Comprem o Correio da Manhã. Comprem mesmo aqueles que têm vergonha porque, julgando-se «intelectuais», acham que um «intelectual» só pode ler o Público. Comprem e leiam as primeiras páginas. Vejam o estendal de crimes violentos que ali se relatam, a ferocidade que eles indiciam, a insegurança, o perigo.
Em meia-dúzia de anos Portugal tornou-se de «país de brandos costumes» numa Nação de feras à solta.
Dizem por aí que é a polícia que não vigia, os juízes que não prendem, as cadeias que não emendam. Dizem que são os estrangeiros e os negros. Dizem muitas coisas. Mas o que não dizem é a verdade. A verdade é que há ódio a generalizar-se nos corações, há animalidade onde devia haver pessoas. Cada história que se lê é mais sinistra do que a anterior.
Dirão também que não é de agora. Lembro que aqui há uns anos, ao visitar um estabelecimento prisional, me perguntaram se eu quereria defender um certo violador que estava sem advogado. Respondi que não. Pensando que a recusa se deveria à natureza do crime, perguntaram então se eu não quereria defender antes um esquartejador.
Dirão isso do antes e do agora, mas não dirão que agora a ousadia é mais descarada, a impunidade mais ofensiva.
Leiam pois o Correio da Manhã e vejam como as estatísticas mentem. Não é uma questão de muitos ou de menos, é uma questão da bestialização em que se está a tornar Portugal.

3.3.10

José Sócrates: um dia o tecto cai-lhe em cima!

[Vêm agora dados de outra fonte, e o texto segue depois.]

(** * PIPE: synthetic background-star fields ([pipe/syntstar.py])

    A shallow embedding of the star-background synthesiser of PIPE and the
    properties of its geometry, windowing, blur discretisation, PSF
    composition, rendering, masking and refinement loop.

    Conventions of the embedding:
    - Python/numpy floats are idealised as real numbers ([R]); rounding is
      not modelled.  Integers (pixel indices, radii, sample counts) are [Z].
    - One-dimensional numpy arrays are lists; two-dimensional arrays are
      index functions [row -> column -> value] together with the shape the
      code passes around.
    - Python exceptions are the [Raise] results of a small error monad. *)

From Stdlib Require Import String Reals Lra Lia ZArith List Bool.
Import ListNotations.
Open Scope R_scope.

(* ================================================================= *)
(** * Part I: the program *)
(* ================================================================= *)

(** ** Exceptions and results *)

Inductive exn : Type :=
| IndexError
| KeyError (name : string)
| TypeError
| Exception (msg : string)
| FitError.   (* whatever the external fitting routine raises *)

Inductive result (A : Type) : Type :=
| Ok (a : A)
| Raise (e : exn).
Arguments Ok {A} a.
Arguments Raise {A} e.

Definition bind {A B : Type} (m : result A) (k : A -> result B) : result B :=
  match m with
  | Ok a => k a
  | Raise e => Raise e
  end.

Notation "x <- m ;; k" := (bind m (fun x => k))
  (at level 61, m at next level, right associativity).

(** Python's [l[n]] for a non-negative index. *)
Definition getitem {A : Type} (l : list A) (n : nat) : result A :=
  match nth_error l n with
  | Some a => Ok a
  | None => Raise IndexError
  end.

(** A [for] loop whose body may raise: the state is threaded through the
    iterations, the first exception ends the loop. *)
Fixpoint for_each {A S : Type} (body : S -> A -> result S) (l : list A) (s : S)
  : result S :=
  match l with
  | [] => Ok s
  | a :: l' => s' <- body s a ;; for_each body l' s'
  end.

(** [range(lo, hi)] over natural numbers. *)
Definition range (lo hi : nat) : list nat := seq lo (hi - lo).
(** * nomad_material_processing: serial-step validation, task chaining and
      thin-film stack flattening

    A shallow embedding of the three normalisation routines of
    [nomad_material_processing/__init__.py]:

    - [SampleDeposition.is_serial]   (temporal ordering of the steps),
    - [SampleDeposition.normalize]   (the chained workflow tasks),
    - [ThinFilmStack.normalize]      (the flat list of components).

    Times are IEEE binary64 numbers, as [datetime.timestamp()], the magnitude
    of a pint quantity and numpy's default float arrays have them; Rocq's
    primitive floats are the same format with the same rounding. *)

From Stdlib Require Import List String Bool Arith Lia Floats.
Import ListNotations.

Open Scope string_scope.
Open Scope list_scope.

(** ** Data model *)

(** A [datetime]; the only thing the code asks of it is [timestamp()], the
    POSIX time in seconds. *)
Record datetime : Type := Datetime { timestamp : float }.

(** A quantity of dimension time; the only thing the code asks of it is
    [to('s').magnitude], its size in seconds. *)
Record time_quantity : Type := Seconds { to_s_magnitude : float }.

(** The fields of an [ActivityStep] that the code reads.  Both timing
    quantities are optional ([None] when unset). *)
Record ActivityStep : Type := Step {
  name : string;
  start_time : option datetime;
  duration : option time_quantity
}.

(** [nomad.datamodel.metainfo.workflow.Link]: a name and the section that is
    referred to. *)
Record Link : Type := MkLink {
  link_name : string;
  section : ActivityStep
}.

(** [nomad.datamodel.metainfo.workflow.Task]. *)
Record Task : Type := MkTask {
  task_name : string;
  inputs : list Link;
  outputs : list Link
}.

(** [SampleDeposition]: the steps it inherits from [Activity], in their
    declared order. *)
Record SampleDeposition : Type := Deposition {
  steps : list ActivityStep
}.

(** The workflow section of an entry and the archive that holds it; [tasks] is
    the only part the code writes. *)
Record Workflow : Type := MkWorkflow {
  workflow_name : option string;
  tasks : list Task
}.

Record EntryArchive : Type := MkArchive { workflow2 : Workflow }.

(** [step.to_task()] is dispatched on the concrete kind of step; the kinds
    live outside this module, so the method is an interface here.  A step is not
    changed by the call, and each call builds a new task. *)
Class StepKind : Type := { to_task : ActivityStep -> Task }.

(** Systems that a stack refers to.  No field of theirs is read here; the
    name tells them apart. *)
Record ThinFilm : Type := MkThinFilm { thin_film_name : string }.
Record Substrate : Type := MkSubstrate { substrate_name : string }.

Inductive System : Type :=
| ThinFilmSystem (film : ThinFilm)
| SubstrateSystem (sub : Substrate).

(** [SystemComponent(system=...)]. *)
Record SystemComponent : Type := MkComponent { system : System }.

(** [ThinFilmReference] and [SubstrateReference]: both quantities are
    optional. *)
Record ThinFilmReference : Type := MkThinFilmReference {
  film_lab_id : option string;
  film_reference : option ThinFilm
}.

Record SubstrateReference : Type := MkSubstrateReference {
  substrate_lab_id : option string;
  substrate_reference : option Substrate
}.
(** The executor on a batch of well-formed requests when the model
    returns: the slots of the misses are filled by the results that are not
    [None], and the store receives one write per pair of
    [zip(remaining_reqs, rem_res)]. *)
Lemma fn_spec attr requests w rs (b' : B) :
  all_hashable requests →
  no_stored_none (dbdict w) attr requests →
  model attr (misses (dbdict w) attr requests) (lm w) = (Ok rs, b') →
  fn model attr requests w =
    (Ok (fill (map (slot (dbdict w) attr) requests)
              (not_none (take (length (misses (dbdict w) attr requests)) rs))),
     State b'
       (write_all attr (zip (misses (dbdict w) attr requests) rs) (dbdict w))
       (lm_calls w ++ [(attr, misses (dbdict w) attr requests)])).
Proof.
  intros Hh Hn Hm. unfold fn. unfold bind at 1.
  rewrite lookup_loop_spec by done. cbn [fst snd app].
  unfold bind at 1, lm_call. rewrite Hm.
  match goal with
  | |- store_loop ?a ?p ?r 0 ?w0 = _ =>
      pose proof (store_loop_spec a p [] r w0) as Hs
  end.
  cbn [app length] in Hs. rewrite Hs.
  - cbn [dbdict lm lm_calls]. by rewrite zip_snd_take.
  - rewrite count_none_slots by done. rewrite length_zip_with. lia.
  - by apply zip_fst_hashable, misses_hashable.
Qed.

(** The executor when the model raises. *)
Lemma fn_model_raise attr requests w e (b' : B) :
  all_hashable requests →
  no_stored_none (dbdict w) attr requests →
  model attr (misses (dbdict w) attr requests) (lm w) = (Raise e, b') →
  fn model attr requests w =
    (Raise e,
     State b' (dbdict w) (lm_calls w ++ [(attr, misses (dbdict w) attr requests)])).
Proof.
  intros Hh Hn Hm. unfold fn. unfold bind at 1.
  rewrite lookup_loop_spec by done. cbn [fst snd app].
  unfold bind at 1, lm_call. by rewrite Hm.
Qed.
(* ===== verification/PyText.v ===== *)
(** Text conversions of the standard library the program relies on: dates and
    timestamps in ISO form, and [float(s)] on a string.

    A date is the number of days since 1970-01-01, a UTC timestamp the number of
    microseconds since then. *)

From S2P Require Export Prelude PyNum PyVal.

Local Open Scope string_scope.
Local Open Scope Z_scope.

(** ** Dates *)

(** The proleptic Gregorian date of a day number: [(year, month, day)]. *)
Definition civil (days : Z) : Z * Z * Z :=
  let z := days + 719468 in
  let era := z / 146097 in
  let doe := z mod 146097 in
  let yoe := (doe - doe / 1460 + doe / 36524 - doe / 146096) / 365 in
  let doy := doe - (365 * yoe + yoe / 4 - yoe / 100) in
  let mp := (5 * doy + 2) / 153 in
  let d := doy - (153 * mp + 2) / 5 + 1 in
  let m := if mp <? 10 then mp + 3 else mp - 9 in
  (yoe + era * 400 + (if m <=? 2 then 1 else 0), m, d).


(** A non-negative number in at least [n] digits. *)
Definition zfill (n : nat) (z : Z) : string :=
  let s := pretty z in
  zeros (n - String.length s) +:+ s.

Definition date_iso (days : Z) : string :=
  let '(y, m, d) := civil days in
  zfill 4 y +:+ "-" +:+ zfill 2 m +:+ "-" +:+ zfill 2 d.

Definition day_us : Z := 86400 * 1000000.

(** [dt.date()] *)
Definition dt_date (us : Z) : Z := us / day_us.

(** [dt.isoformat()] of an aware UTC timestamp. *)
Definition dt_iso (us : Z) : string :=
  let t := us mod day_us in
  let s := t / 1000000 in
  let f := t mod 1000000 in
  date_iso (dt_date us) +:+ "T" +:+ zfill 2 (s / 3600) +:+ ":" +:+ zfill 2 (s / 60 mod 60) +:+
  ":" +:+ zfill 2 (s mod 60) +:+ (if f =? 0 then "" else "." +:+ zfill 6 f) +:+ "+00:00".

Example date_iso_leap : date_iso 20513 = "2026-03-01" /\ date_iso 19782 = "2024-02-29".
Proof. vm_compute. done. Qed.
Example dt_iso_us : dt_iso 86399000042 = "1970-01-01T23:59:59.000042+00:00".
Proof. vm_compute. done. Qed.

(** ** [float(s)] *)

(** A float read from text can also be infinite or not a number. *)
Inductive xfloat :=
| XFin (x : float)
| XInf (neg : bool)
| XNaN.

Definition x_ltb (a b : xfloat) : bool :=
  match a, b with
  | XNaN, _ | _, XNaN => false
  | XFin x, XFin y => fl_ltb x y
  | XInf n, XInf m => n && negb m
  | XInf n, XFin _ => n
  | XFin _, XInf m => negb m
  end.
Definition x_eqb (a b : xfloat) : bool :=
  match a, b with
  | XFin x, XFin y => fl_eqb x y
  | XInf n, XInf m => eqb n m
  | _, _ => false
  end.
Definition x_leb (a b : xfloat) : bool := x_ltb a b || x_eqb a b.

Definition digits_val (s : string) : Z :=
  (fix go (acc : Z) (s : string) : Z :=
     match s with
     | EmptyString => acc
     | String c s' => go (10 * acc + Z.of_N (cp c - 48)%N) s'
     end) 0 s.

(** An underscore is only allowed between two digits; [None] otherwise. *)
Fixpoint strip_underscores (prev : ascii) (s : string) : option string :=
  match s with
  | EmptyString => if decide (prev = "_"%char) then None else Some ""
  | String c s' =>
      if decide (c = "_"%char) then
        if is_digit prev then strip_underscores c s' else None
      else if bool_decide (prev = "_"%char) && negb (is_digit c) then None
      else String c <$> strip_underscores c s'
  end.

(** An optional sign: is it negative, and what follows. *)
Definition sign_of (s : string) : bool * string :=
  match s with
  | String c s' =>
      if decide (c = "-"%char) then (true, s')
      else if decide (c = "+"%char) then (false, s') else (false, s)
  | EmptyString => (false, s)
  end.

Definition all_digits (s : string) : bool := str_truthy s && str_forallb is_digit s.

(** [int(s)]: an optional sign and at most 4300 digits, with underscores
    between digits. *)
Definition py_int (s : string) : res Z :=
  let bad := ValueError ("invalid literal for int() with base 10: " +:+ repr_str s) in
  match strip_underscores "."%char (strip s) with
  | None => Err bad
  | Some t =>
      let '(neg, u) := sign_of t in
      if negb (all_digits u) then Err bad
      else if 4300 <? Z.of_nat (String.length u) then
        Err (ValueError ("Exceeds the limit (4300 digits) for integer string conversion: value has " +:+
          pretty (Z.of_nat (String.length u)) +:+ " digits; use sys.set_int_max_str_digits() to increase the limit"))
      else Ok (if neg then - digits_val u else digits_val u)
  end.

(** [digits[.digits][e[+-]digits]]: significand and decimal exponent. *)
Definition parse_decimal (s : string) : option (Z * Z) :=
  let ip := take_while is_digit s in
  let r := drop_while is_digit s in
  let '(fp, r2) := match r with
                   | String c r' => if decide (c = "."%char)
                                    then (take_while is_digit r', drop_while is_digit r')
                                    else ("", r)
                   | EmptyString => ("", r)
                   end in
  if negb (str_truthy ip) && negb (str_truthy fp) then None else
  let sig := digits_val (ip +:+ fp) in
  let frac := Z.of_nat (String.length fp) in
  match r2 with
  | EmptyString => Some (sig, - frac)
  | String c r3 =>
      if mem c ["e"%char; "E"%char] then
        let '(neg, ds) := sign_of r3 in
        if all_digits ds then Some (sig, (if neg then - digits_val ds else digits_val ds) - frac)
        else None
      else None
  end.

(** The double nearest to a non-negative ratio, infinite past the largest one. *)
Definition double_of_ratio (neg : bool) (p q : Z) : xfloat :=
  let sg := if neg then -1 else 1 in
  if p =? 0 then XFin (Fl 0 0) else
  let e := Z.max (fl_exp p q) (-1074) in
  let m := fl_mant p q e in
  if (0 <=? e) && (2 ^ 1024 <=? m * 2 ^ e) then XInf neg else XFin (Fl (sg * m) e).

Definition py_float (s : string) : option xfloat :=
  match strip_underscores "."%char (strip s) with
  | None => None
  | Some t =>
      let '(neg, u) := sign_of t in
      let w := lower u in
      if mem w ["inf"; "infinity"] then Some (XInf neg)
      else if decide (w = "nan") then Some XNaN
      else match parse_decimal u with
           | None => None
           | Some (sig, ex) =>
               Some (if ex <? 0 then double_of_ratio neg sig (10 ^ (- ex))
                     else double_of_ratio neg (sig * 10 ^ ex) 1)
           end
  end.

Example py_float_examples :
  py_float " 1_000.5e1 " = Some (XFin (fl_of_ratio 10005 1)) /\
  py_float "1__0" = None /\ py_float "-inf" = Some (XInf true) /\ py_float "1." <> None /\
  py_float "." = None /\ py_float "1e" = None /\ py_float "1e400" = Some (XInf false) /\
  py_float "abc" = None /\ py_float "" = None.
Proof. vm_compute. repeat split; discriminate. Qed.

(** ** Formatting of optional values in f-strings *)

Definition fmt_opt (o : option string) : string := default "None" o.

(** [repr] of a tuple of strings. *)
Definition repr_tuple (l : list string) : string :=
  match l with
  | [x] => "(" +:+ repr_str x +:+ ",)"
  | _ => "(" +:+ join ", " (map repr_str l) +:+ ")"
  end.

Definition str_take512 (s : string) : string := str_take 512 s.

(** Comparison of floats read from text
    is a linear order away from NaN. *)
Lemma x_ltb_not_leb a b : a <> XNaN -> b <> XNaN -> x_ltb a b = negb (x_leb b a).
Proof.
  destruct a as [x|[]|], b as [y|[]|]; try done. intros _ _. unfold x_leb. simpl.
  unfold fl_ltb, fl_eqb. apply eq_true_iff_eq.
  rewrite negb_true_iff, orb_false_iff, !Z.ltb_lt, Z.ltb_ge, Z.eqb_neq. lia.
Qed.

(** [float(z)] of an int. *)
Definition float_of_int (z : Z) : res xfloat :=
  match double_of_ratio (z <? 0) (Z.abs z) 1 with
  | XFin x => Ok (XFin x)
  | _ => Err (Exn "OverflowError" "int too large to convert to float")
  end.

(** [float(v)] *)
Definition float_of_val (v : pyval) : res xfloat :=
  match v with
  | VFloat x => Ok (XFin x)
  | VBool b => float_of_int (if b then 1 else 0)
  | VInt z => float_of_int z
  | VStr s => match py_float s with Some x => Ok x | None => Err (ValueError ("could not convert string to float: " +:+ repr_str s)) end
  | _ => Err (Exn "TypeError" ("float() argument must be a string or a real number, not '" +:+ type_name v +:+ "'"))
  end.
(* ===== verification/Sla.v ===== *)
(** Flaw-remediation timeframes ([src/src/ccf/patching/sla.py]): the declared
    window, the bucket of one POA&M, its CR26 accepted-weakness state, and the
    report [measure] builds.  A date is its proleptic ordinal, so the number of
    days between two dates is their difference. *)

From S2P Require Export Prelude PyNum Tally.

Local Open Scope string_scope.
Local Open Scope Z_scope.

(** [ccf.constants] *)
Definition POAM_CLOSED_STATUSES : list string := ["completed"; "closed"].

Definition ACCEPTED_WEAKNESS_DAYS : Z := 192.
Definition ACCEPTED_WEAKNESS_STATES : list string := ["accepted"; "not_accepted"; "unknown"].

Definition SLA_BUCKETS : list string :=
  ["within_sla"; "breached"; "accepted"; "closed_on_time"; "closed_late"; "unknown"].

Definition FLAW_SOURCES : list string := ["scan"].

Record RemediationWindow := {
  w_critical : Z; w_high : Z; w_moderate : Z; w_low : Z }.

(** The defaults: FedRAMP's timeframes. *)
Definition FEDRAMP_TIMEFRAMES : RemediationWindow :=
  {| w_critical := 30; w_high := 30; w_moderate := 90; w_low := 180 |}.

Definition days_for (w : RemediationWindow) (severity : option string) : Z :=
  let s := lower (or_empty severity) in
  if bool_decide (s = "critical") then w_critical w
  else if bool_decide (s = "high") then w_high w
  else if bool_decide (s = "moderate") then w_moderate w
  else if bool_decide (s = "low") then w_low w
  else Z.min (Z.min (Z.min (w_critical w) (w_high w)) (w_moderate w)) (w_low w).
(* ===== verification/Posture.v ===== *)
(** Posture findings ([src/src/ccf/posture/rollup.py], [types.py], [drift.py],
    [latest.py]): the verdict vocabulary, the worst-wins rollup of per-resource
    verdicts into a check outcome, the drift between two results, and which
    result of a test is the latest informative one. *)

From S2P Require Export Prelude PyNum PyVal Tally.

Local Open Scope string_scope.
Local Open Scope Z_scope.

(** [fedramp20x.VALIDATION_STATUSES] *)
Definition VALIDATION_STATUSES : list string :=
  ["pass"; "warn"; "fail"; "not_tested"; "manual_review_required"; "not_applicable"].

(** [fedramp20x.validation.VERDICT_RANK]; [.get(v, 0)] elsewhere. *)
Definition VERDICT_RANK : list (string * Z) :=
  [("pass", 4); ("warn", 3); ("manual_review_required", 2); ("fail", 1);
   ("not_applicable", 0); ("not_tested", 0)].

Definition verdict_rank (v : string) : Z := default 0 (dget v VERDICT_RANK).

Definition EXCLUDED_FROM_ROLLUP : list string := ["not_applicable"; "not_tested"].

(** [frozenset(VALIDATION_STATUSES) - {"pass"} - EXCLUDED_FROM_ROLLUP] *)
Definition REQUIRES_COVER : list string :=
  filter (fun v => v <> "pass" /\ v ∉ EXCLUDED_FROM_ROLLUP) VALIDATION_STATUSES.

Definition unknown_verdict (v : string) : exn := ValueError ("unknown verdict: " +:+ repr_str v).

(** The loop of [roll_up_findings]: the considered verdicts, in order. *)
Fixpoint considered_verdicts (vs : list string) : res (list string) :=
  match vs with
  | [] => Ok []
  | v :: vs' =>
      if mem v VALIDATION_STATUSES then
        if mem v EXCLUDED_FROM_ROLLUP then considered_verdicts vs'
        else let! ws := considered_verdicts vs' in Ok (v :: ws)
      else Err (unknown_verdict v)
  end.

Definition roll_up_findings (verdicts : list string) : res string :=
  let! considered := considered_verdicts verdicts in
  match considered with
  | [] => Ok "not_applicable"
  | v :: vs => Ok (min_by verdict_rank v vs)
  end.

Record PostureCheck := {
  pc_key : string;
  pc_title : string;
  pc_provider : string;
  pc_resource_type : string;
  pc_expected : string;
  pc_control_ids : list string;
  pc_capability_key : option string;
  pc_required_permissions : list string }.

Record ResourceFinding := {
  resource_id : string;
  resource_type : string;
  verdict : string;
  observed : string;
  detail : list (string * pyval) }.

Record CheckOutcome := {
  co_check_key : string;
  co_verdict : string;
  co_expected : string;
  co_findings : list ResourceFinding }.

Definition evaluated (o : CheckOutcome) : Z := Z.of_nat (List.length (co_findings o)).
Definition considered (o : CheckOutcome) : Z :=
  lcount (fun f => negb (mem (verdict f) EXCLUDED_FROM_ROLLUP)) (co_findings o).
Definition failing (o : CheckOutcome) : Z :=
  lcount (fun f => bool_decide (verdict f = "fail")) (co_findings o).

Fixpoint check_verdicts (fs : list ResourceFinding) : res unit :=
  match fs with
  | [] => Ok tt
  | f :: fs' => if mem (verdict f) VALIDATION_STATUSES then check_verdicts fs'
                else Err (unknown_verdict (verdict f))
  end.

Definition from_findings (check : PostureCheck) (findings : list ResourceFinding)
    : res CheckOutcome :=
  let! _ := check_verdicts findings in
  let! v := roll_up_findings (map verdict findings) in
  Ok {| co_check_key := pc_key check; co_verdict := v;
        co_expected := pc_expected check; co_findings := findings |}.

(** ** Drift *)

Definition TRANSITION_KINDS : list string :=
  ["regressed"; "recovered"; "improved"; "appeared"; "disappeared"; "changed"].

Record ResourceTransition := {
  tr_resource_id : string;
  tr_kind : string;
  tr_before : option string;
  tr_after : option string;
  tr_observed : option string }.

(** [{f.resource_id: f for f in findings}]: the last occurrence wins. *)
Definition by_id (findings : list ResourceFinding) : gmap string ResourceFinding :=
  fold_left (fun m f => <[resource_id f := f]> m) findings ∅.

Definition PROBLEM_SEVERITY : list string := ["manual_review_required"; "warn"; "fail"].

Definition worse (before after : string) : res bool :=
  let! a := index_of after PROBLEM_SEVERITY in
  let! b := index_of before PROBLEM_SEVERITY in
  Ok (b <? a).

Definition classify (before after : ResourceFinding) : res (option string) :=
  let was_problem := mem (verdict before) REQUIRES_COVER in
  let is_problem := mem (verdict after) REQUIRES_COVER in
  if negb was_problem && is_problem then Ok (Some "regressed")
  else if was_problem && negb is_problem then
    Ok (Some (if bool_decide (verdict after = "pass") then "recovered" else "changed"))
  else if was_problem && is_problem then
    if bool_decide (verdict before <> verdict after) then
      let! w := worse (verdict before) (verdict after) in
      Ok (Some (if w then "regressed" else "improved"))
    else Ok (if bool_decide (observed before <> observed after) then Some "changed" else None)
  else if bool_decide (verdict before <> verdict after)
          || bool_decide (observed before <> observed after)
  then Ok (Some "changed") else Ok None.

(** The body of the loop of [diff_resources] for one resource id. *)
Definition transition_for (old new : gmap string ResourceFinding) (rid : string)
    : res (option ResourceTransition) :=
  match old !! rid, new !! rid with
  | None, Some now =>
      Ok (Some {| tr_resource_id := rid; tr_kind := "appeared"; tr_before := None;
                  tr_after := Some (verdict now); tr_observed := Some (observed now) |})
  | Some was, None =>
      Ok (Some {| tr_resource_id := rid; tr_kind := "disappeared";
                  tr_before := Some (verdict was); tr_after := None; tr_observed := None |})
  | Some was, Some now =>
      let! kind := classify was now in
      Ok (match kind with
          | None => None
          | Some k => Some {| tr_resource_id := rid; tr_kind := k;
                              tr_before := Some (verdict was); tr_after := Some (verdict now);
                              tr_observed := Some (observed now) |}
          end)
  | None, None => Ok None
  end.

Definition diff_resources (before after : list ResourceFinding) : res (list ResourceTransition) :=
  let old := by_id before in
  let new := by_id after in
  let! ts := res_map (transition_for old new)
               (sorted_set (map resource_id before ++ map resource_id after)) in
  Ok (omap id ts).

(** ** Recorded results *)

Definition OUT_OF_SCOPE_EVIDENCE_REF : string := "ccf:scope:outside-environment".

(** One row of [control_test_results] with its resource rows. *)
Record TestResult := {
  tres_id : Z;
  tres_test_id : Z;
  tres_run_at : Z;
  tres_evaluated : Z;
  tres_evidence_ref : option string;
  tres_findings : list ResourceFinding }.

Definition informative (r : TestResult) : bool :=
  (0 <? tres_evaluated r) || bool_decide (tres_evidence_ref r = Some OUT_OF_SCOPE_EVIDENCE_REF).

(** [ORDER BY run_at DESC, id DESC]: [a] comes before [b]. *)
Definition newer (a b : TestResult) : bool :=
  (tres_run_at b <? tres_run_at a) ||
  ((tres_run_at b =? tres_run_at a) && (tres_id b <? tres_id a)).

(** The correlated [LIMIT 1] subquery for one test. *)
Definition latest_result (test_id : Z) (rows : list TestResult) : option TestResult :=
  latest_of newer (filter (fun r => tres_test_id r = test_id /\ informative r = true) rows).

Definition latest_result_ids (test_ids : list Z) (rows : list TestResult) : list (Z * Z) :=
  omap (fun t => (fun r => (t, tres_id r)) <$> latest_result t rows) test_ids.

(** The rows of one test, newest id first. *)
Definition id_desc (a b : TestResult) : Prop := tres_id b <= tres_id a.

#[export] Instance id_desc_dec a b : Decision (id_desc a b).
Proof. unfold id_desc. apply _. Defined.

Definition results_desc (test_id : Z) (rows : list TestResult) : list TestResult :=
  merge_sort id_desc (filter (fun r => tres_test_id r = test_id) rows).

Definition latest_drift (test_id : Z) (rows : list TestResult) : res (list ResourceTransition) :=
  match results_desc test_id rows with
  | newer_r :: older_r :: _ => diff_resources (tres_findings older_r) (tres_findings newer_r)
  | _ => Ok []
  end.

(** ** Rollup lemmas *)

Lemma considered_verdicts_spec vs :
  match considered_verdicts vs with
  | Ok ws => ws = filter (fun v => v ∉ EXCLUDED_FROM_ROLLUP) vs /\
             forall v, v ∈ vs -> v ∈ VALIDATION_STATUSES
  | Err e => exists v, v ∈ vs /\ v ∉ VALIDATION_STATUSES /\ e = unknown_verdict v
  end.
Proof.
  induction vs as [|v vs IH]; simpl; [split; [done|]; by intros v ?%not_elem_of_nil|].
  destruct (mem v VALIDATION_STATUSES) eqn:Hv.
  - apply mem_true in Hv. destruct (mem v EXCLUDED_FROM_ROLLUP) eqn:He;
      destruct (considered_verdicts vs) as [ws|e]; simpl.
    + apply mem_true in He. destruct IH as [-> IH]. rewrite filter_cons_False by tauto.
      split; [done|]. intros w [->|Hw]%elem_of_cons; auto.
    + destruct IH as (w & Hw & ?). exists w. split; [by right|done].
    + apply mem_false in He. destruct IH as [-> IH]. rewrite filter_cons_True by done.
      split; [done|]. intros w [->|Hw]%elem_of_cons; auto.
    + destruct IH as (w & Hw & ?). exists w. split; [by right|done].
  - apply mem_false in Hv. exists v. split; [by left|done].
Qed.

(** The considered verdicts, worst first. *)
Lemma considered_cases v :
  v ∈ VALIDATION_STATUSES -> v ∉ EXCLUDED_FROM_ROLLUP ->
  v = "fail" \/ v = "manual_review_required" \/ v = "warn" \/ v = "pass".
Proof. unfold VALIDATION_STATUSES, EXCLUDED_FROM_ROLLUP. rewrite !elem_of_cons. tauto. Qed.

Lemma REQUIRES_COVER_cases v :
  v ∈ REQUIRES_COVER <-> v = "fail" \/ v = "manual_review_required" \/ v = "warn".
Proof.
  change REQUIRES_COVER with ["warn"; "fail"; "manual_review_required"].
  rewrite !elem_of_cons, elem_of_nil. tauto.
Qed.

Lemma check_verdicts_Ok fs :
  (forall v, v ∈ map verdict fs -> v ∈ VALIDATION_STATUSES) -> check_verdicts fs = Ok tt.
Proof.
  induction fs as [|f fs IH]; simpl; intros H; [done|].
  rewrite (proj2 (mem_true _ _)) by (apply H; by left). apply IH. intros. apply H. by right.
Qed.

(** ** Drift lemmas *)

Lemma lookup_by_id_app fs f rid :
  by_id (fs ++ [f]) !! rid = if decide (resource_id f = rid) then Some f else by_id fs !! rid.
Proof.
  unfold by_id. rewrite fold_left_app. simpl. case_decide as H.
  - subst. apply lookup_insert_eq.
  - by apply lookup_insert_ne.
Qed.

Lemma by_id_is_Some fs rid : is_Some (by_id fs !! rid) <-> rid ∈ map resource_id fs.
Proof.
  induction fs as [|f fs IH] using rev_ind.
  - unfold by_id. simpl. rewrite lookup_empty, elem_of_nil. split; [by intros []|done].
  - rewrite lookup_by_id_app, map_app, elem_of_app, <- IH. simpl. rewrite list_elem_of_singleton.
    case_decide; [naive_solver|]. split; [auto|]. intros [?|?]; [done|congruence].
Qed.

Lê-se no jornal: «A zona das consultas externas do novo hospital de Cascais, inaugurado há uma semana, foi hoje evacuada devido à queda de uma parte do tecto. Uma fonte desta unidade de saúde assumiu à Lusa ter existido um problema técnico».
Sim, um problema técnico, diz a notícia. Mas é mentira. Do que se trata é de um problema político, o da magnitude das promessas, das esperanças com que se deu a inauguração, as pompas governamentais.
Uma semana depois da inauguração, a zona de consultas externas era evacuada por causa de uma inundação. Agora cai o tecto.
Na altura da abertura deste hospital o primeiro-ministro disse descaradamente que estava em curso o «maior investimento de sempre do Estado na qualidade da rede hospitalar», considerando que esta é «a melhor forma de responder à crise».
Mais: no acto da inauguração do novo Hospital de Cascais, José Sócrates defendeu que a «credibilidade política» se conquista «com acção, empenhamento e resultados». Claro. Estes resultados! O tecto a cair. Eis a credibilidade!